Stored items
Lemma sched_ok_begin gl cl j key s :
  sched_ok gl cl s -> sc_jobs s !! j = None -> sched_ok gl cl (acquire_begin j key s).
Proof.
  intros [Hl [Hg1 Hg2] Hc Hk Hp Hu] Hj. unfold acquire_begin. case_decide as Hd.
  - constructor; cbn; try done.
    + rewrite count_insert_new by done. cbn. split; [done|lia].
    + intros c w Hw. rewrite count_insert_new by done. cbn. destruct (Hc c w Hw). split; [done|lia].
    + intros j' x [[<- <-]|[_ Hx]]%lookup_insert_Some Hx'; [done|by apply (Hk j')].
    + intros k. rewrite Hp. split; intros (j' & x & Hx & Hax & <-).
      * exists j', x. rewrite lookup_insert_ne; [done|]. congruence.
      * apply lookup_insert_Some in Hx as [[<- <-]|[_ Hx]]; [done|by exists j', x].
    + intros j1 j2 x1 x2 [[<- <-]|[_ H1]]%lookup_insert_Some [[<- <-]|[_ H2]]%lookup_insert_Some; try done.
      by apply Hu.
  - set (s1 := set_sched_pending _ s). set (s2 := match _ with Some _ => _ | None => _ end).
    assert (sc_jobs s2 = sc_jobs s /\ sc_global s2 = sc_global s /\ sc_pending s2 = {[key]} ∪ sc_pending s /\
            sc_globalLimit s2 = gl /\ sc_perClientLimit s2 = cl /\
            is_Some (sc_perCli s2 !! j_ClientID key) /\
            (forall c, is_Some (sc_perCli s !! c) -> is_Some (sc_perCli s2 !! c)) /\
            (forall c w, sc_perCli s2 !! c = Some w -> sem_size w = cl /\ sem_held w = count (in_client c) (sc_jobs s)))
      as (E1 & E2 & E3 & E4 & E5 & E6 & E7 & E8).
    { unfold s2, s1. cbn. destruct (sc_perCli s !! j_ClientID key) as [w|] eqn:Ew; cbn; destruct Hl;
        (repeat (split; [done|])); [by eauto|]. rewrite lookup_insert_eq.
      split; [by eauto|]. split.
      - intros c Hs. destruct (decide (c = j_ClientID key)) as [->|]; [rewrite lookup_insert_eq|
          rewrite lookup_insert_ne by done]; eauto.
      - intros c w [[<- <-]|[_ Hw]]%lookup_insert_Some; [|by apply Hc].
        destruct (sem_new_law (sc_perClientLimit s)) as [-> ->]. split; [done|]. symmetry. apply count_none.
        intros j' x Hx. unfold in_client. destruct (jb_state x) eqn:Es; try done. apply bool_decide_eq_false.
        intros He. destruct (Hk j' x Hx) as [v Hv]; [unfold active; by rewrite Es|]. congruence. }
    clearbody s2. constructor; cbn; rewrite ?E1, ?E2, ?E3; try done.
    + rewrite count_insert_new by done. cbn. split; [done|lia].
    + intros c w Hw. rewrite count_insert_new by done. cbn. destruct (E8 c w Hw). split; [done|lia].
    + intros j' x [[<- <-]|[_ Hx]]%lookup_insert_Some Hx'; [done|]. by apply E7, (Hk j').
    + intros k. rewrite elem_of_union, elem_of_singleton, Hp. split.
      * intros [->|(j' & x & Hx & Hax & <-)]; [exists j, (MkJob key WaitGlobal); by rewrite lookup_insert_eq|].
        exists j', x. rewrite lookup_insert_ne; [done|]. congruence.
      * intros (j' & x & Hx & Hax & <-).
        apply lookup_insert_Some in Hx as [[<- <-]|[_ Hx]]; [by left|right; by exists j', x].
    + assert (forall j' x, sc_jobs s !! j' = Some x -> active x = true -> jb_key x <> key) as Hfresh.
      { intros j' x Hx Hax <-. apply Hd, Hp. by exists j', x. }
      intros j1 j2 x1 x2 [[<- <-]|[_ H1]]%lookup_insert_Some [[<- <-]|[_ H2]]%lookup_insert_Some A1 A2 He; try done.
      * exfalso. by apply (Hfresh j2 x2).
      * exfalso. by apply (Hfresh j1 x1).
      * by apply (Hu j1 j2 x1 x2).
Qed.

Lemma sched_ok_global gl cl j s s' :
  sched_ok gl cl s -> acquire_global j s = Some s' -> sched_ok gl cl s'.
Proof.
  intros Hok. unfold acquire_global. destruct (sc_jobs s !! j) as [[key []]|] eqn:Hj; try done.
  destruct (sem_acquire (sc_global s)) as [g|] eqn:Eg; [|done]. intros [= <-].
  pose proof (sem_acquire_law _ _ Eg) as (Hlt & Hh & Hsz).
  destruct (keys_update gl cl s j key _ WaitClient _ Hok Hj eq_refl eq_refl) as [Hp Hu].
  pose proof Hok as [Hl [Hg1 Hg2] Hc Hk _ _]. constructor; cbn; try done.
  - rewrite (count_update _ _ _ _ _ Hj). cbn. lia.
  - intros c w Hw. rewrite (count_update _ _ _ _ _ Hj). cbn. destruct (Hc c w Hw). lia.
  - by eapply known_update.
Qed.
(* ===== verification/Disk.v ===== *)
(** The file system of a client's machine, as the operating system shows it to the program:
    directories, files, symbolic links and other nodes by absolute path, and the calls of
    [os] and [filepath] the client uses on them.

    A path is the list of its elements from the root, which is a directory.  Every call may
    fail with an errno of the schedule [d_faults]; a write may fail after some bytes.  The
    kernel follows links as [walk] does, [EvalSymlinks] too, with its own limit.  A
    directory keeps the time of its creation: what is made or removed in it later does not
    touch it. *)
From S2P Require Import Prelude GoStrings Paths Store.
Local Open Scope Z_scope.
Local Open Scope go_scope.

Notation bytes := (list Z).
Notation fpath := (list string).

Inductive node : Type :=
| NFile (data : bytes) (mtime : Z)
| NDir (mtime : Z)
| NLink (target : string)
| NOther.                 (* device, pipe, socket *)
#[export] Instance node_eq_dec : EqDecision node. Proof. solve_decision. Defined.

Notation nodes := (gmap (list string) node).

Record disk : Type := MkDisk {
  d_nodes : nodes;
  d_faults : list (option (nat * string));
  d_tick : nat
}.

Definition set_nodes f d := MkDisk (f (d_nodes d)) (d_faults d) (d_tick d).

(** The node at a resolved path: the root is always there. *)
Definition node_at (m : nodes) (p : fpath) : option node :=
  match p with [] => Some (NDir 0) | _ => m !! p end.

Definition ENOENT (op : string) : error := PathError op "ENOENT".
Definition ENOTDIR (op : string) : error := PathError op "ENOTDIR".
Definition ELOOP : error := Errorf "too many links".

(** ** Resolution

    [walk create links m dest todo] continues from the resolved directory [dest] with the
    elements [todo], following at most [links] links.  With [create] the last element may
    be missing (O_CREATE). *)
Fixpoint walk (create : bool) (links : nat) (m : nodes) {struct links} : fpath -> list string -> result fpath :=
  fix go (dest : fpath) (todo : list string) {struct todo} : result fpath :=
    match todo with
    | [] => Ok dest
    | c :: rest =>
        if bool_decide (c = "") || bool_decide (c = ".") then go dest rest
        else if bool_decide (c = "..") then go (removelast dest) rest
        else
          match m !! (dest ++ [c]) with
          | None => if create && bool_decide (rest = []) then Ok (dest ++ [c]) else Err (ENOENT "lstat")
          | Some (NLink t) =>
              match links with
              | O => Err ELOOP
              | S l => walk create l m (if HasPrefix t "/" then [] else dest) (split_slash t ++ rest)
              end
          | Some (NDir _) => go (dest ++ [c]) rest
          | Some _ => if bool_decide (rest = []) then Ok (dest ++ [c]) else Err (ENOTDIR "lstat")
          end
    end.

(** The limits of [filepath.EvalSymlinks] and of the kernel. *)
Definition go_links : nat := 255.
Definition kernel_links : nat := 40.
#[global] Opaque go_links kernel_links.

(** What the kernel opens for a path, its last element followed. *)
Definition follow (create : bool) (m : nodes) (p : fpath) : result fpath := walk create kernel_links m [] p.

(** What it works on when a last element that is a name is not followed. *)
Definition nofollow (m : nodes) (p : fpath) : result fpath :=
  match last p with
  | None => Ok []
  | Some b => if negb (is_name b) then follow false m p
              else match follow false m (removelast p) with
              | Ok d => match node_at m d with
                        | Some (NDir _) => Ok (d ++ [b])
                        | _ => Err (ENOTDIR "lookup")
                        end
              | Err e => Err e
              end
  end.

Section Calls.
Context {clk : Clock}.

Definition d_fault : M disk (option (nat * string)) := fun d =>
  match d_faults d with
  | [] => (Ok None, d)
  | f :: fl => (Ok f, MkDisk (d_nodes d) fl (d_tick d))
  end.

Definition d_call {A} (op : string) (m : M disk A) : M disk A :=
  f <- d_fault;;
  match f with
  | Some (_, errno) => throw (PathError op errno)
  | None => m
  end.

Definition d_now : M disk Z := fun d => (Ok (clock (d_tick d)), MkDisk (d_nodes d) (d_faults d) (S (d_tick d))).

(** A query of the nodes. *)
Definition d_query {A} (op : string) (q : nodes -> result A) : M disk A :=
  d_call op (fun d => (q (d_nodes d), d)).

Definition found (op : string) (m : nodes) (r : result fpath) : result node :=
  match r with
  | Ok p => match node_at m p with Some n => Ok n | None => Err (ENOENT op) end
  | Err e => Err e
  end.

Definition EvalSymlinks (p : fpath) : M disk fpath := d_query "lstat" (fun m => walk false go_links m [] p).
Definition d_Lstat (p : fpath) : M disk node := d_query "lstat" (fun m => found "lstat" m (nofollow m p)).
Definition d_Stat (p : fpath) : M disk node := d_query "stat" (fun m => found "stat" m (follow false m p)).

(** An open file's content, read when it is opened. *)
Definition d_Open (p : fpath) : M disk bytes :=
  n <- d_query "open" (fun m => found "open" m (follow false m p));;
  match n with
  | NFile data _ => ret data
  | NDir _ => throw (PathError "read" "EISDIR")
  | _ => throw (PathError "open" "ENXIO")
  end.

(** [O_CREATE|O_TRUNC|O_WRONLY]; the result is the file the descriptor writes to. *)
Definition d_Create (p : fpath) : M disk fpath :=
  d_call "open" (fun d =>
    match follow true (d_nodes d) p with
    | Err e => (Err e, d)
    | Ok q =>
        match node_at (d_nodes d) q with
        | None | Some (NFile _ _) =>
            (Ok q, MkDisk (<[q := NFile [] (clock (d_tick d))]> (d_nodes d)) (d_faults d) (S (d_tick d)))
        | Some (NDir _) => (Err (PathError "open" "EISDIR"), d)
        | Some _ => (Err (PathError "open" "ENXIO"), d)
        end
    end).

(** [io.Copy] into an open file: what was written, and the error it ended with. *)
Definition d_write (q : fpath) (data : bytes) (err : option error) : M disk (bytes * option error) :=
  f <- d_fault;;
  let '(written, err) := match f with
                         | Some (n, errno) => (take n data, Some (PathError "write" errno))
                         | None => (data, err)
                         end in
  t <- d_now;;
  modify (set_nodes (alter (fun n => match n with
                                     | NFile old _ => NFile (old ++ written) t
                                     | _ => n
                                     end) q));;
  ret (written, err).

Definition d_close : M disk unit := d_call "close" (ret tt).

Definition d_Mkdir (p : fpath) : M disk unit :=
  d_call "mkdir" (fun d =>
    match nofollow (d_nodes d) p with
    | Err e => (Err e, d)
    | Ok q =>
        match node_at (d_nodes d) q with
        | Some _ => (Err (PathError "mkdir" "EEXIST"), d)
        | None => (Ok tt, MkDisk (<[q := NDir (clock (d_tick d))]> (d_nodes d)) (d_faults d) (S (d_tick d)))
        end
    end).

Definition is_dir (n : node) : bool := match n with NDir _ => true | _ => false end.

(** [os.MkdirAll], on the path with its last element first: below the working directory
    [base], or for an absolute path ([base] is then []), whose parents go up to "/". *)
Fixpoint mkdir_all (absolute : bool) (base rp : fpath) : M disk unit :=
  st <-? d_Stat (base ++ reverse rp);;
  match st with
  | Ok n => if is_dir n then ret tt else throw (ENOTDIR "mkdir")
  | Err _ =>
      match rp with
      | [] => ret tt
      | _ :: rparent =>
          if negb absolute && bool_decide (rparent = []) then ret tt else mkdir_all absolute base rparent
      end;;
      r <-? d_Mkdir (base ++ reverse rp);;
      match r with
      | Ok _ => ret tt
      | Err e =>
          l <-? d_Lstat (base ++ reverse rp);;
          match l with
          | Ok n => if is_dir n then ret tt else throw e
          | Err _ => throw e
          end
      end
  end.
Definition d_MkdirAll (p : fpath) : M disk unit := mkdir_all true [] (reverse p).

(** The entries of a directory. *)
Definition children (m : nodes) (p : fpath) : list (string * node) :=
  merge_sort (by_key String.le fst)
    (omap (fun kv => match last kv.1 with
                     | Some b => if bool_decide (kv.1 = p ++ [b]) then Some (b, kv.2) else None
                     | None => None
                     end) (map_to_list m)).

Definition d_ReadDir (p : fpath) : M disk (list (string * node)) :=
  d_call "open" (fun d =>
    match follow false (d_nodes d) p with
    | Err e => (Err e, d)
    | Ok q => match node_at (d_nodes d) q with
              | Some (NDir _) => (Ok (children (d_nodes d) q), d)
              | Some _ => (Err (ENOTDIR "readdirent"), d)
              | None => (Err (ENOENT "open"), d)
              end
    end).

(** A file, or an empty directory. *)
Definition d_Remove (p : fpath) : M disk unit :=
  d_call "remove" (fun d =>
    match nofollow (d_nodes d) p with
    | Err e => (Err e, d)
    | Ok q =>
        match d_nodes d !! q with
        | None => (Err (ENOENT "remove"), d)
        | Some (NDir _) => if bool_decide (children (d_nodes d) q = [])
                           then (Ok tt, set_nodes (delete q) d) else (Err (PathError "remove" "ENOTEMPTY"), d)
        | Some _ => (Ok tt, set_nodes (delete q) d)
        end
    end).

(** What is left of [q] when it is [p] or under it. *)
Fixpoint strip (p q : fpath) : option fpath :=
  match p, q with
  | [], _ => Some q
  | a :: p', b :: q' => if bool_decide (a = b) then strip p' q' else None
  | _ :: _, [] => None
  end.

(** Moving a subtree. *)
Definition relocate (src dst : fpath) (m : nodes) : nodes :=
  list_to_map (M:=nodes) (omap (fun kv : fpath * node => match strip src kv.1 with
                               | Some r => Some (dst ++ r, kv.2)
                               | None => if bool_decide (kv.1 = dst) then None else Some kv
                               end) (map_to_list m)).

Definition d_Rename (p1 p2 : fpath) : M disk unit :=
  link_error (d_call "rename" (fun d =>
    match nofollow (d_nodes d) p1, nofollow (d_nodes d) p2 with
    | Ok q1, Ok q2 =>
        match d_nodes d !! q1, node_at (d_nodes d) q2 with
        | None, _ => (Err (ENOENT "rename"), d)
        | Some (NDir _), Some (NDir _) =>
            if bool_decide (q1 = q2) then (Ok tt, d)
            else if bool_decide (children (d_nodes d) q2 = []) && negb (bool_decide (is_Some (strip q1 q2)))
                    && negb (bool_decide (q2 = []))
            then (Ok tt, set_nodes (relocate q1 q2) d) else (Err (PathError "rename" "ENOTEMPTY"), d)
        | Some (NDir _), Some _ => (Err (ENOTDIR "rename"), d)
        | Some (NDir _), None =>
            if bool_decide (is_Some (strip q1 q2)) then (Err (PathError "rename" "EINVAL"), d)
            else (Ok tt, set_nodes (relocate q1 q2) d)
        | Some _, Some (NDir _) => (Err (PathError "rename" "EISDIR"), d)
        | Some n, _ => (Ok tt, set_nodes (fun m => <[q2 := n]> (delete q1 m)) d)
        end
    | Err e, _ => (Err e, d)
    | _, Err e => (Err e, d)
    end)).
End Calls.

▸ **WORK ORDER**
Of the lines above, output exactly those from the line bearing "fail with an" through the line bearing "(target : string)", inclusive.

▸ **YOUR SOLUTION**
    fail with an errno of the schedule [d_faults]; a write may fail after some bytes.  The
    kernel follows links as [walk] does, [EvalSymlinks] too, with its own limit.  A
    directory keeps the time of its creation: what is made or removed in it later does not
    touch it. *)
From S2P Require Import Prelude GoStrings Paths Store.
Local Open Scope Z_scope.
Local Open Scope go_scope.

Notation bytes := (list Z).
Notation fpath := (list string).

Inductive node : Type :=
| NFile (data : bytes) (mtime : Z)
| NDir (mtime : Z)
| NLink (target : string)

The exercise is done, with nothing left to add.